What you should do. As the answer, give every line of the records that includes the word "with".
### Dataset entries ###
(* ===== verification/RunnerFacts.v ===== *)
(** * RunnerFacts: what every piece of a worker does to the world. *)
From Stdlib Require Import Lia.
From stdpp Require Import relations.
From S2P Require Import Prelude Text Json RunState Redact Schema Registry RegistryFacts Evolution.
From S2P Require Import Remote RemoteFacts Inventory InventoryFacts System Sse RunLock.
From S2P Require Import Attachments ChatHistory Approvals Runner.

(** ** Relations that every step respects *)

Definition moves {E S A} (R : S -> S -> Prop) (m : M E S A) : Prop := forall s, R s (snd (m s)).

Section Moves.
Context {E S : Type} (R : S -> S -> Prop) `{!PreOrder R}.

Lemma moves_ret {A} (a : A) : moves R (@ret E S A a).
Proof. intros s. cbn. reflexivity. Qed.
Lemma moves_fail {A} (e : E) : moves R (@fail E S A e).
Proof. intros s. cbn. reflexivity. Qed.
Lemma moves_gets {A} (f : S -> A) : moves R (@gets E S A f).
Proof. intros s. cbn. reflexivity. Qed.
Lemma moves_lift {A} (r : Result E A) : moves R (@lift E S A r).
Proof. intros s. cbn. reflexivity. Qed.
Lemma moves_modify (f : S -> S) : (forall s, R s (f s)) -> moves R (@modify E S f).
Proof. intros Hf s. apply Hf. Qed.
Lemma moves_bind {A B} (m : M E S A) (k : A -> M E S B) :
  moves R m -> (forall a, moves R (k a)) -> moves R (bind m k).
Proof.
  intros Hm Hk s. unfold bind. specialize (Hm s). destruct (m s) as [[a|e] s1]; cbn in *; [|done].
  etransitivity; [exact Hm|apply Hk].
Qed.
Lemma moves_attempt {A} (m : M E S A) : moves R m -> moves R (attempt_of m).
Proof. intros Hm s. unfold attempt_of. specialize (Hm s). by destruct (m s). Qed.
End Moves.

Create HintDb moves.
#[export] Hint Resolve moves_ret moves_fail moves_gets moves_lift : moves.

(** Goes through the binds, branches and handlers of a program. *)
Ltac moves_solve :=
  repeat (cbv zeta; match goal with
    | |- moves _ (bind _ _) => apply moves_bind; [apply _| |intros ?]
    | |- moves _ (attempt_of _) => apply moves_attempt
    | |- moves _ (match ?x with _ => _ end) => destruct x
    | |- moves _ _ => solve [auto with moves typeclass_instances]
    end).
###
Answer for this exercise.
  repeat (cbv zeta; match goal with
    | |- moves _ (match ?x with _ => _ end) => destruct x
    | |- moves _ _ => solve [auto with moves typeclass_instances]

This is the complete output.